Between performances, I nervously inch my way through the tightly packed crowd, hoping to get a picture when the band comes on. But I’m shy and I’m nervous and this is my first time trying photo coverage so I stop before getting to the front row. I don’t want to take space from the superfans who probably lined up long before the doors opened to secure their spots. A group watches me fumble with my camera, trying to find a good angle between the shoulders of two people much taller than myself, before motioning for me to fill in between them. They are all full of smiles and encouragement for my concert coverage as the band takes the stage.
In addition to their core members — Sarah Bonito on vocals, Gus Lobban on keys and Jamie Bulled on bass — guitarist James Rowland and drummer Jennie Walton join the band’s live performances. Except for Sarah, the band enters the stage to a steady roar. 30 seconds later, Sarah saunters in to the tune of hundreds of screaming fans. It suddenly occurs to me that I forgot earplugs. I think I need them more for the screaming than the music.
The show opens with the foreboding bopper “Battlelines” and the world is indeed ending, so we have every reason to get down. At any given moment there is also good reason to scream, cry, laugh or all three at once. Sarah holds a stuffed flamingo as she raps “Flamingo,” waving it tauntingly over the crowd. Another stuffed animal graces the stage, this time a crocodile during “Pocket Crocodile.” Gus, rocking a Bob Evans baseball cap, is full of goofy quips and banter. “This one’s dedicated to the Detroit People Mover,” he says before one song. Sarah enlists the crowd to sing happy birthday to Jennie. A fan’s phone ends up on stage, and the band responds by taking a crowd selfie with it. There’s one thing I witness that makes my life complete: Gus and Sarah perform the iconic voicemail interlude from “Break,” complete with a pink prop telephone.
At this point, I think nothing could make my heart more full. Then Sarah calls for a joint performance by the “KKB and Detroit choir” to do a heartfelt singalong to “Sometimes.” As she stands over the crowd with her baton, a cluster of devout fans (myself included) cram beneath her waving arms, belting every last lyric. Jamie even dances a jolly jig onstage. I don’t notice it at first — I can’t see it behind the outstretched arms of a group of fans recording the scene — but I witness Jamie’s goofiness through the cameras of their raised phones. My heart overflows.
Much of the band’s charm comes from the glossy twinkles and chimes peppered throughout their production that are difficult to replicate live, but this does not stop KKB. The band is as faithful as could be to their quirky sample-filled sound. They even recreate the cacophonous noise breakdown of “Only Acting.” It speaks to their creativity and the strength of their relationships with their instruments.
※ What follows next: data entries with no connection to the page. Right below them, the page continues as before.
Definition set_pix_fmt (f : string) : io unit :=
  update (fun o => mk_output (filename o) (codec_name o) (frame_rate o) (Some f)
                     (bit_rate o) (stream_width o) (stream_height o) (muxed o) (closed o)).
Definition set_bit_rate (b : Z) : io unit :=
  update (fun o => mk_output (filename o) (codec_name o) (frame_rate o) (pix_fmt o)
                     (Some b) (stream_width o) (stream_height o) (muxed o) (closed o)).
Definition set_width (w : Z) : io unit :=
  update (fun o => mk_output (filename o) (codec_name o) (frame_rate o) (pix_fmt o)
                     (bit_rate o) (Some w) (stream_height o) (muxed o) (closed o)).
Definition set_height (h : Z) : io unit :=
  update (fun o => mk_output (filename o) (codec_name o) (frame_rate o) (pix_fmt o)
                     (bit_rate o) (stream_width o) (Some h) (muxed o) (closed o)).
(** [packet = stream.encode(frame); output.mux(packet)] *)
Definition encode_and_mux (frame : ndarray) : io unit :=
  update (fun o => mk_output (filename o) (codec_name o) (frame_rate o) (pix_fmt o)
                     (bit_rate o) (stream_width o) (stream_height o)
                     (muxed o ++ [frame]) (closed o)).
(** [output.close()] *)
Definition close : io unit :=
  update (fun o => mk_output (filename o) (codec_name o) (frame_rate o) (pix_fmt o)
                     (bit_rate o) (stream_width o) (stream_height o) (muxed o) true).

(** ** export *)

(** [_estimate_bitrate(shape, frame_rate)], lines 257-260. *)
Definition _estimate_bitrate (shp : list nat) (rate : Z) : res Z :=
  (s0 <- getitem "tuple" shp 0 ;;
   s1 <- getitem "tuple" shp 1 ;;
   ret (Z.of_nat s0 * Z.of_nat s1 * 8 * 3 * rate))%res.
(** Reading [n] bytes at [k] after writing [bs] (of that length) there. *)
Lemma blit_read a k bs :
  (k + length bs <= length a)%nat ->
  take (length bs) (drop k (blit a k bs)) = bs.
Proof.
  intros Hle. unfold blit.
  rewrite drop_app_length' by (rewrite length_take; lia).
  by rewrite take_app_length.
Qed.

(** Writing at [k] leaves everything below [k] as it was. *)
Lemma blit_below a k bs :
  (k <= length a)%nat -> take k (blit a k bs) = take k a.
Proof.
  intros Hle. unfold blit.
  rewrite take_app_length' by (rewrite length_take; lia).
  reflexivity.
Qed.

Lemma blit_length a k bs :
  (k + length bs <= length a)%nat -> length (blit a k bs) = length a.
Proof.
  intros Hle. unfold blit.
  rewrite !length_app, length_take, length_drop. lia.
Qed.

(** Slices over other arrays do not see an update of array [l]. *)
Lemma content_insert_ne (h : heap) l x s :
  arr s <> Some l -> content (<[l := x]> h) s = content h s.
Proof.
  intros Hne. unfold content, array_of. destruct (arr s) as [l'|]; [|done].
  rewrite lookup_insert_ne; [done | congruence].
Qed.

Lemma valid_insert_ne (h : heap) l x s :
  arr s <> Some l -> valid (<[l := x]> h) s = valid h s.
Proof.
  intros Hne. unfold valid. destruct (arr s) as [l'|]; [|done].
  rewrite lookup_insert_ne; [done | congruence].
Qed.

(** A valid slice never points at the array allocated next. *)
Lemma valid_not_fresh (h : heap) s :
  valid h s = true -> arr s <> Some (fresh (dom h)).
Proof.
  intros Hv Hl. destruct (valid_array _ _ _ Hv Hl) as (a & Ha & _).
  apply (is_fresh (dom h)). apply elem_of_dom. by exists a.
Qed.

Section AppendFacts.
Variable growcap : nat -> nat -> nat.

(** [append] within the spare room writes behind the length, in the same
    backing array. *)
Lemma append_in_place (h : heap) s p l a :
  arr s = Some l -> h !! l = Some a -> (len p <= room s)%nat ->
  append growcap h s p =
    (Slice (Some l) (off s) (len s + len p) (room s - len p),
     <[l := blit a (off s + len s) (content h p)]> h).
Proof.
  intros Hl Ha Hle. unfold append.
  apply Nat.leb_le in Hle. rewrite Hle, Hl.
  unfold array_of. rewrite Ha. reflexivity.
Qed.
(* ===== verification/_CoqProject ===== *)
-Q . S2P
Prelude.v
Ring.v
Queue.v
Bitops.v
Bitmap.v
Kmem.v
Kfifo.v
Task.v
Capability.v
Setid.v
Privileges.v
Exec.v
Groups.v
GroupCalls.v
Shdac.v
OssDac.v
AlsaDac.v
Sort.v
Resource.v
ResourceTree.v
ResourceAlloc.v
ResourceRegion.v
ResourceInsert.v
ResourceCalls.v
RtcLib.v
RtcSh.v
Div64.v
Ctype.v
Vsprintf.v
VsprintfText.v
NumberRead.v
Vsscanf.v
Cmdline.v
BitmapText.v
BitmapPrint.v
BitmapParse.v
BitmapHex.v
BitmapScan.v
ResourceReserve.v
Rbtree.v
RbtreeShape.v
RbtreeInsert.v
RbtreeErase.v
RbtreeCalls.v
Ktime.v
Hrtimer.v
HrtimerQueue.v
HrtimerCalls.v
Timer.v
TimerWheel.v
TimerRun.v
TimerCalls.v
Jiffies.v
WordOps.v
CtypeClasses.v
The band gives their goodbyes after “Picture This,” but Detroit would not walk away without hearing their favorite song. When the chants begin — “TRAMPOLINE! TRAMPOLINE! TRAMPOLINE!” — they will not stop until the band returns. Sure enough, they waltz back onstage and blast into a cover of U2’s “Vertigo.” In a cute homage to Detroit, James plays the opening to Eminem’s “Lose Yourself” on guitar. Finally, “Trampoline” begins, and the floor of the venue flexes to an alarming degree as the crowd bounces, but I cannot stop jumping and jumping and jumping.
All my energy has been jumped out of me. I walk out of the venue into rainy weather and a $45 parking ticket, but no amount of rain (or financial misfortune) can drown the joy and elation that is post-KKB-concert bliss. Kero Kero Bonito just made a goddamn bounce house out of Detroit, and I am humbled by their wholesomeness. My co-concert goer and I scroll through pictures in the car. Most of them are ones she took of me shedding tears during the “Sometimes” singalong. Come back soon, KKB, I think to myself. Come back soon.